L’annonce de ce PRES a été faite pendant la première semaine des vacances de printemps, au lendemain des élections des nouveaux conseils, et juste avant 11 jours de fermeture pour congés jusqu’au 2 mai.
Le vote de ses statuts a été annoncé pour le 11 mai. En cinq semaines (en réalité dix jours puisque l’université a pleinement repris toutes ses activités le 2 mai, interrompues à nouveau le 8 mai) devait donc être bouclé le projet le plus important pour le devenir de l’université.
Malgré les alertes de certains membres du CA, du CS et du CEVU et de quelques autres enseignants-chercheurs et administratifs sur les risques de rejet que faisait courir cette précipitation inexplicable (aucun des arguments présentés n’étant démontré) le président, Pascal Binczak, a maintenu son calendrier alors que :
les élections des nouveaux conseils ayant eu lieu les 10 et 11 avril, les conseils sortants ne sont plus totalement légitimes pour engager le devenir de l’université même s’ils en ont légalement le droit ;
Le mandat du président s’achève le 11 juin ;
la candidate déclarée pour lui succéder n’a jamais pris publiquement la parole sur ce sujet puisqu’aux yeux du président elle n’a aucune légitimité à le faire ;
aucun décret ministériel ne peut créer très rapidement ce PRES puisqu’ aucun décret ne peut plus être signé par le gouvernement Fillon démissionnaire et que le nouveau ministère de l’éducation nationale et/ou de la recherche n’est pas encore nommé et on peut supposer que la signature du décret du PRES ne sera pas sa priorité.
dans l’histoire des PRES aucun d’entre eux n’a été mis sur pied en moins de deux mois compte tenu des enjeux qu’il représente et de son caractère politique et non technique quoi qu’affirme le président de Paris 8, pourtant professeur agrégé de droit.
les élections du corps A, celui des professeurs, ont été annulées par la Commission de Contrôles de l’Organisation des Élections et n’auront de nouveau lieu que les 5 et 6 juin ;
le président nouvellement élu de Paris X donnait un peu de temps à l’intersyndicale pour amender le projet et que l’intersyndicale de Paris VIII n’en demandait pas plus.
Rien n’y fit parce que "le président le veut" pour mettre à son bilan le PRES ? Pour faire la nique à Paris 13 qui a snobé Paris 8 pour constituer un PRES ? Pour en être le futur président avec un siège à Paris ?
Aussi pour empêcher le vote des statuts du PRES (celui de la convention du principe de sa création ayant été voté par Paris VIII et Paris X à une large majorité) l’intersyndicale (BIATOS et Enseignants-chercheurs) et des étudiants ont décidé d’occuper le CA pour imposer un débat.
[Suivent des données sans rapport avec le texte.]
(* ===== verification/Samples.v ===== *)
(** * A sample configuration

    A configuration with nested scopes, a narrow "deny" rule under a wide "allow"
    rule, a GraphQL rule with an injected header and budgets at every level, and
    its resolved document.  The witnesses of the properties evaluate on it. *)
From S2P Require Import Prelude JsString Json Containment AuthzTypes Pattern Relation Selection.
From S2P Require Import Semantics MatchLaws Targets Specificity AuthzConfig Witness Validate.
From S2P Require Import Compile Resolve Decide.

Definition plain_rule (methods : option (list string)) (paths : list string) (onMatch : Action) :
    RuleConfig := {|
  rc_match := {| m_methods := methods; m_paths := paths; m_captures := None; m_body := None |};
  rc_onMatch := onMatch; rc_onIndeterminate := None; rc_expect := None; rc_limits := None;
  rc_secrets := None; rc_inject := None; rc_audit := None; rc_overrides := None |}.

Definition sample_graphql : RuleConfig := {|
  rc_match := {|
    m_methods := Some ["post"]; m_paths := ["/graphql"]; m_captures := None;
    m_body := Some {| bm_format := FmtJson; bm_equals := Some [("/operationName", ScString "Viewer")];
      bm_oneOf := Some [("/version", [ScNumber (of_Z 1); ScNumber (of_Z 2)])];
      bm_graphql := Some {| gm_at := None; gm_operations := [OpQuery];
        gm_fieldPaths := Some ["/viewer/login"]; gm_fieldArguments := Some [("/viewer", [("first", ["1"])])];
        gm_unknownKeys := [] |} |} |};
  rc_onMatch := Allow; rc_onIndeterminate := Some IndReview;
  rc_expect := Some [{| ex_shape := JsonRoot RootObject; ex_onViolation := Some VioAllow |}];
  rc_limits := Some {| l_maxBodyBytes := Some 1024%Z; l_maxDepth := None; l_maxNodes := Some 10%Z;
                       l_maxSelectorExpansions := None |};
  rc_secrets := Some [("token", DispInject)];
  rc_inject := Some [{| inj_name := "authorization"; inj_value := "template:Bearer ${token}" |}];
  rc_audit := Some AuditAlways; rc_overrides := None |}.

Definition sample_api : ScopeConfig := {|
  so_targets := ["API.example.com:443"; "*.api.example.com:443"];
  so_fallback := Some Review; so_webSocket := Some WsAllow;
  so_limits := Some {| l_maxBodyBytes := Some 4096%Z; l_maxDepth := Some 8%Z; l_maxNodes := None;
                       l_maxSelectorExpansions := None |};
  so_secrets := None;
  so_inject := Some [{| inj_name := "x-client"; inj_value := "literal:nas" |}];
  so_audit := None;
  so_rules := Some [("read", plain_rule (Some ["get"]) ["/repos/**"] Allow);
                    ("hide", plain_rule (Some ["GET"]) ["/repos/{org}/secrets/**"] Deny);
                    ("graphql", sample_graphql)] |}.

Definition sample_wide : ScopeConfig := {|
  so_targets := ["*.example.com"];
  so_fallback := Some Allow; so_webSocket := None; so_limits := None; so_secrets := None;
  so_inject := None; so_audit := Some AuditOff;
  so_rules := Some [("all", plain_rule None ["/**"] Review)] |}.

Definition sample_config : AuthzConfig := {|
  ac_secrets := Some [("token", {| sc_from := "env:TOKEN"; sc_required := None |})];
  ac_mask := None;
  ac_network := {|
    nc_scopes := [("wide", sample_wide); ("api", sample_api)];
    nc_fallback := Some NetReview;
    nc_defaults := Some {| nd_limits := Some {| l_maxBodyBytes := Some 65536%Z; l_maxDepth := None;
                             l_maxNodes := None; l_maxSelectorExpansions := None |};
                           nd_secrets := None; nd_audit := Some AuditAlways |} |} |}.

Definition no_outcome : ResolveOutcome := {| ro_document := None; ro_diagnostics := [] |}.
Definition no_document : ResolvedDocument := {|
  doc_contractVersion := 1; doc_fallback := NetDeny;
  doc_defaults := {| rd_limits := LIMIT_CEILINGS; rd_secrets := []; rd_audit := AuditAlways |};
  doc_scopes := [] |}.

Definition sample_compiled : CompileOutcome := Eval vm_compute in
  default {| co_scopes := []; co_diagnostics := [] |} (compileAuthzConfig sample_config).
Definition sample_outcome : ResolveOutcome := Eval vm_compute in
  default no_outcome (resolveAuthzConfig sample_config).
Definition sample_document : ResolvedDocument := Eval vm_compute in
  default no_document (ro_document sample_outcome).

Lemma sample_resolves : resolveAuthzConfig sample_config = Some sample_outcome.
Proof. vm_compute. reflexivity. Defined.
Lemma sample_has_document : ro_document sample_outcome = Some sample_document.
Proof. vm_compute. reflexivity. Defined.
Lemma sample_compiles : compileAuthzConfig sample_config = Some sample_compiled.
Proof. vm_compute. reflexivity. Defined.
Lemma sample_valid : has_error (co_diagnostics sample_compiled) = false.
Proof. vm_compute. reflexivity. Defined.

Example sample_scope_order : map rs_name (doc_scopes sample_document) = ["api"; "wide"].
Proof. reflexivity. Qed.

Definition sample_address : TargetAddress := {| ta_host := "api.example.com"; ta_port := 443 |}.

Definition sample_request (method path : string) (body : RequestBody) : DecisionRequest := {|
  dr_method := method; dr_path := path; dr_body := Some body; dr_transport := None |}.

Definition sample_scope : ResolvedScope := Eval vm_compute in
  match selectScope sample_document sample_address with
  | Some s => s
  | None => {| rs_name := ""; rs_targets := []; rs_fallback := Deny; rs_webSocket := WsDeny;
               rs_fallbackRuleId := ""; rs_limits := LIMIT_CEILINGS; rs_secrets := [];
               rs_inject := []; rs_audit := AuditAlways; rs_rules := [] |}
  end.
Compte tenu du contexte, l’accepter ne pouvait conduire à un vote le jour même, il aurait été raisonnable de repousser ce vote et d’engager le vrai débat.
Ce fut la stratégie de l’affrontement et du passage en force qui fut choisie au nom de la légalité et de la volonté du président d’aboutir à ses fins.
Comme le président déclarait la séance levée, les opposants ont bloqué les sorties de la salle. S’en est suivie une violente bousculade due à la charge d’un vigile pour débloquer une des deux sorties, le président en a profité pour filer protégé par deux autres vigiles. Puis ce fut l’appel aux forces de police pour le "libérer" alors qu’il s’était lui même réfugié et enfermé dans le poste sécurité. Ajoutons aussi la présence du préfet de Seine-Saint-Denis nommé il y a peu par Nicolas Sarkozy pour mettre de l’ordre dans le département. Leur présence dans l’université n’a évidemment fait qu’accroître la tension.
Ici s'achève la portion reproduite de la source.